Dans son camping-car, le 26 juin.

© Alexandre ISARD

Comment est-ce devenu un livre ?

Dans une épicerie italienne à Grenoble ! J’ai commencé à relire les carnets. Et là s’installe une discussion houleuse entre moi et moi. D’un côté : “Mais pour qui te prends-tu pour faire un livre sur sa souffrance ? C’est indécent, ce n’est pas un matériau littéraire.” Et de l’autre : “Pourquoi pas ?” On sait très bien ce qui l’a emporté.

Et est-ce que le succès de “Son odeur après la pluie” vous a donné une responsabilité envers vos lecteurs ?

Quand j’écris, il n’y a pas un millimètre carré de moi qui prend en considération ce que ça va apporter au lecteur. Non, l’écriture, c’est un moment qui est pour moi sans aucune intention, sans aucun calcul, sans aucune prise en compte de ce qui pourrait éventuellement plaire… Après, d’un point de vue du matériau littéraire, le bonheur, le bien-être offrent peu d’intérêt. C’est con à dire, mais c’est quand la vie tremble que tu as des choses à raconter….

La légende veut que vous ayez eu la passion de la montagne à 8 ans en découvrant l’aiguille du Midi.

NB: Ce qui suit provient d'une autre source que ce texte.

(** C6.  The discovery loop runs over the set of the plant identifiers of
    the listing: whatever order the set is read in and however often an
    identifier is listed, on every run no identifier is queried twice and
    none that is not listed is queried.  When the API object is built and
    the API answers the topology and program queries, the discovery
    returns, and its calls query every listed identifier exactly once (so
    an identifier shared by two plants of the listing is queried once). *)
Theorem C6_topology_queried_once (plants : list plant) (s : state W) :
  SetToListSpec L ->
  (exists new,
      calls (discover_thermostats plants s).2 = calls s ++ new
      /\ (forall p, topology_queries p new <= 1)
      /\ (forall p, p ∉ map plant_id plants -> topology_queries p new = 0)
      /\ (forall r, (discover_thermostats plants s).1 = Ok r ->
          forall p, p ∈ map plant_id plants -> topology_queries p new = 1)
      /\ (forall r a b before between after,
            (discover_thermostats plants s).1 = Ok r ->
            plants = before ++ a :: between ++ b :: after ->
            plant_id a = plant_id b ->
            topology_queries (plant_id a) new = 1))
  /\ (forall api,
        bticino_api (self s) = Some api ->
        (forall q w, exists devs w', get_topology api q w = (Ok devs, w')) ->
        (forall q t w, exists progs w',
            get_chronothermostat_programlist api q t w = (Ok progs, w')) ->
        exists thermostat_options s' new,
          discover_thermostats plants s = (Ok thermostat_options, s')
          /\ calls s' = calls s ++ new
          /\ (forall p, p ∈ map plant_id plants -> topology_queries p new = 1)
          /\ (forall p, p ∉ map plant_id plants -> topology_queries p new = 0)
          /\ (forall a b before between after,
                plants = before ++ a :: between ++ b :: after ->
                plant_id a = plant_id b ->
                topology_queries (plant_id a) new = 1)).
Proof.
  intros Hset. split; [by apply discover_thermostats_log|].
  intros api Hapi Htopo Hprogs.
  destruct (plants_loop_returns api (set_to_list (map plant_id plants)) [] s
              Hapi Htopo Hprogs) as (o & s1 & Hloop & _).
  assert (Hrun : discover_thermostats plants s
                 = (Ok o, mk_state (mk_flow (data (self s1)) (bticino_api (self s1))
                                      (Some o)) (world s1) (calls s1))).
  { unfold discover_thermostats. by rewrite (bind_Ok _ _ _ _ _ Hloop). }
  destruct (discover_thermostats_log plants s Hset)
    as (new & Hcalls & _ & Hzero & Hone & Htwice).
  rewrite Hrun in Hcalls, Hone, Htwice. simpl in Hcalls, Hone, Htwice.
  eexists o, _, new. split; [exact Hrun|]. split; [exact Hcalls|].
  split; [by apply (Hone o)|]. split; [exact Hzero|].
  intros a b before between after. by apply (Htwice o).
Qed.

End Discovery.

(** ** Authorization URL Builder *)

Section Text.

Lemma app_String x (a b : string) : String x a +:+ b = String x (a +:+ b).
Proof. reflexivity. Qed.

Lemma app_Empty (b : string) : EmptyString +:+ b = b.
Proof. reflexivity. Qed.

Lemma string_app_assoc (a b c : string) : (a +:+ b) +:+ c = a +:+ (b +:+ c).
Proof.
  induction a as [|x a IH]; [done|]. rewrite !app_String. by f_equal.
Qed.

C’est vrai, ce fut un vrai choc esthétique. Mais déjà, quand on vivait dans le Nord avec mes parents, je les ai vus émus aux larmes devant une étoile filante, au passage d’une biche. Je les ai vus aussi touchés par des gestes d’entraide, de bienveillance, de simplicité. Toute ma vie, j’ai été réceptif à ça, et ça m’a rendu heureux. Et au moment où ça cogne, comme par hasard, tu lèves la tête, tu vois un coucher de soleil, tu trouves ça beau à en pleurer, en fait, ça te sauve la vie. Et même si c’est un peu niais je crois au pouvoir de la beauté.

Mon regard parfois empreint de jugement, voire un peu méprisant envers ceux qui avaient une vie bien ­rangée, qui n’avaient que leurs week-ends pour “se reposer”, a disparu

Cédric Sapin-Defou

Mathilde, c’est votre premier amour ?

On s’est connus à la fac, en 1999. On avait tous les deux nos vies un peu installées. C’était d’abord une relation très amicale, on a beaucoup fait la bringue. Et petit à petit ça a dérapé vers quelque chose de plus intime. Alors on a réorganisé nos vies respectives, avec plus ou moins de dommages collatéraux.

Vous avez choisi de ne pas avoir d’enfants…

On avait conscience tous les deux que ça allait procurer des joies et des bonheurs autres, mais que ça allait empiéter sur notre temps libre. Très vite, on s’est retrouvés sur notre désir de vivre à notre guise. Alors, quand tout ça disparaît, tu es un peu démuni. Surtout avec la vie libertaire qu’on avait. Les circonstances ont décidé pour nous. Et mon regard parfois empreint de jugement, voire un peu méprisant envers ceux qui avaient une vie bien ­rangée, qui n’avaient que leurs week-ends pour “se reposer”, a disparu.

Quand vous dites libertaire, vous voulez dire militant LFI ?

Ah non ! Socialiste oui, surtout avec des parents profs de gym dans les années 1980, il n’y avait aucune chance que je finisse trader. [il sourit.]

Notre vie d’avant est perdue, et notre vie suivante sera belle

Cédric Sapin-Defou

Est-ce que vous regrettez certains de vos choix aujourd’hui, à l’aune de ce qui s’est passé, ou surtout pas ?

Non, pas du tout. Notre vie d’avant est perdue, et notre vie suivante sera belle.

Une vie d’écrivain donc ?

Je ne sais pas… Les plus grands et les plus forts moments de notre vie commune, on les a vécus en montagne. Parce que ce n’est quand même pas rien de passer des journées où tu tiens ton amoureuse par la corde. L’écriture est une activité solitaire, j’y ai pris du plaisir, c’est certain. Mais je n’ai pas de prochain livre en moi. Pour l’instant…

Comment Mathilde a-t-elle réagi à la lecture du livre ?

Elle s’est dit : “Finalement, je vaux quelque chose.” Ça, c’est ­précieux.

«Où les étoiles tombent», de Cédric Sapin-Defour, éd. Stock, 400 pages, 22,50 euros. En librairie le 13août.

«Où les étoiles tombent», de Cédric Sapin-Defour, éd. Stock, 400 pages, 22,50 euros. En librairie le 13août.